_Available data_

(** * Co-championship graph: construction, path enumeration, scoring, selection

    A shallow embedding of the notebook [map_creating&selection.ipynb]:
    the graph built from the roster table, [precompute_unique_paths],
    [query_paths_with_node], [compute_group_score] and [find_max_group],
    together with the part of [networkx.Graph] and of [pandas] that these
    cells call. *)

From Stdlib Require Import ZArith Ascii.
From Stdlib Require String.
From stdpp Require Import base option list sorting gmap strings.

Local Open Scope Z_scope.

(** ** Outcomes of a Python computation *)

(** The two exceptions the graph calls of the notebook can raise:
    a [dict] indexed at a missing key, and [G.neighbors] on a missing node. *)
Inductive exn : Type :=
  | KeyError
  | NetworkXError.

(** [OutOfFuel] is the outcome of the bounded model of a recursive function
    whose bound was too small; it is no Python outcome. *)
Inductive result (A : Type) : Type :=
  | Ok (a : A)
  | Raise (e : exn)
  | OutOfFuel.
Arguments Ok {A} a.
Arguments Raise {A} e.
Arguments OutOfFuel {A}.

Global Instance result_ret : MRet result := @Ok.

Global Instance result_bind : MBind result := fun A B f m =>
  match m with
  | Ok a => f a
  | Raise e => Raise e
  | OutOfFuel => OutOfFuel
  end.

(** A [for] loop whose body may raise: the state after the last iteration, or
    the first exception. *)
Fixpoint for_each {A S} (body : S -> A -> result S) (xs : list A) (s : S)
  : result S :=
  match xs with
  | [] => Ok s
  | x :: xs' => s' ← body s x; for_each body xs' s'
  end.

(** ** Insertion-ordered dictionaries *)

(** A Python [dict] iterates in the order its keys were first inserted, and the
    enumeration below depends on that order, so a dictionary is the list of its
    items in that order. *)
Abbreviation dict K V := (list (K * V)) (only parsing).

Section Dict.
Context {K V : Type} `{EqDecision K}.

Definition keys (d : dict K V) : list K := d.*1.

Fixpoint dict_get (k : K) (d : dict K V) : option V :=
  match d with
  | [] => None
  | (k', v) :: d' => if decide (k = k') then Some v else dict_get k d'
  end.

(** [d[k] = v]: the value of a present key is replaced where it stands, a new
    key goes to the end. *)
Fixpoint dict_set (k : K) (v : V) (d : dict K V) : dict K V :=
  match d with
  | [] => [(k, v)]
  | (k', v') :: d' =>
      if decide (k = k') then (k, v) :: d' else (k', v') :: dict_set k v d'
  end.
End Dict.

(** ** The order of [str] *)

(** Python compares [str] values code point by code point; on the bytes of a
    UTF-8 string that is the lexicographic order of [String.compare]. *)
Definition str_le (a b : string) : Prop := String.leb a b = true.

Global Instance str_le_dec : RelDecision str_le.
Proof. intros a b. unfold str_le. apply _. Defined.

(** [sorted(xs)] on a list of [str]. *)
Definition sorted (xs : list string) : list string := merge_sort str_le xs.

(** [itertools.combinations(xs, 2)]: the pairs of positions [i < j], in
    lexicographic order of the positions. *)
Fixpoint combinations2 {A} (xs : list A) : list (A * A) :=
  match xs with
  | [] => []
  | x :: xs' => (pair x <$> xs') ++ combinations2 xs'
  end.

(** ** [networkx.Graph] *)

Abbreviation node := string (only parsing).

(** An attribute dictionary of the notebook holds at most the key ['weight']:
    [Some w] when it is set, [None] when the dictionary has no such key. *)
Abbreviation attrs := (option Z) (only parsing).

(** The data dictionary of an edge is one Python object, reachable from both
    endpoints: [G._adj[u][v] is G._adj[v][u]].  The adjacency therefore holds
    references into the store [edata]. *)
Abbreviation ref := nat (only parsing).

(** [G._node[n]] and [G._adj[n]], which [networkx] creates together and never
    separately, are the two fields of the entry of [n]. *)
Record entry : Type := Entry {
  node_attrs : attrs;
  adj : dict node ref
}.

Record Graph : Type := MkGraph {
  entries : dict node entry;
  edata : list attrs
}.

(** [nx.Graph()] *)
Definition empty_graph : Graph := MkGraph [] [].

(** [G.nodes()], iterated *)
Definition nodes (G : Graph) : list node := keys (entries G).

(** [n in G] *)
Definition has_node (G : Graph) (n : node) : bool :=
  bool_decide (is_Some (dict_get n (entries G))).

(** [G.nodes[n]] *)
Definition nodes_getitem (G : Graph) (n : node) : result attrs :=
  match dict_get n (entries G) with
  | Some e => Ok (node_attrs e)
  | None => Raise KeyError
  end.

(** [G.neighbors(n)], iterated: [networkx] turns the [KeyError] of [_adj[n]]
    into a [NetworkXError]. *)
Definition neighbors (G : Graph) (n : node) : result (list node) :=
  match dict_get n (entries G) with
  | Some e => Ok (keys (adj e))
  | None => Raise NetworkXError
  end.

(** [G.has_edge(u, v)]: [v in G._adj[u]], and [False] on a [KeyError]. *)
Definition has_edge (G : Graph) (u v : node) : bool :=
  match dict_get u (entries G) with
  | Some e => bool_decide (is_Some (dict_get v (adj e)))
  | None => false
  end.

(** The reference behind [G[u][v]]. *)
Definition edge_ref (G : Graph) (u v : node) : result ref :=
  match dict_get u (entries G) with
  | Some e =>
      match dict_get v (adj e) with
      | Some r => Ok r
      | None => Raise KeyError
      end
  | None => Raise KeyError
  end.

(** [G[u][v]] *)
Definition getitem2 (G : Graph) (u v : node) : result attrs :=
  r ← edge_ref G u v;
  match edata G !! r with
  | Some a => Ok a
  | None => Raise KeyError
  end.

(** [d.get('weight', 0)] *)
Definition get_weight (a : attrs) : Z := default 0 a.

(** [d['weight']] *)
Definition getitem_weight (a : attrs) : result Z :=
  match a with
  | Some w => Ok w
  | None => Raise KeyError
  end.

(** The first lines of [add_node] and [add_edge]: a node that is not in
    [_node] gets an empty adjacency and an empty attribute dictionary. *)
Definition ensure_node (n : node) (es : dict node entry) : dict node entry :=
  match dict_get n es with
  | Some _ => es
  | None => dict_set n (Entry None []) es
  end.

(** [G.add_node(n, weight=w)] *)
Definition add_node (G : Graph) (n : node) (w : Z) : Graph :=
  let add e := Entry (Some w) (adj e) in
  let es := ensure_node n (entries G) in
  MkGraph (dict_set n (add (default (Entry None []) (dict_get n es))) es)
          (edata G).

_What needs to be done_
Pull from the data each line where the string "Record" turns up.

_Task output_
Record entry : Type := Entry {
Record Graph : Type := MkGraph {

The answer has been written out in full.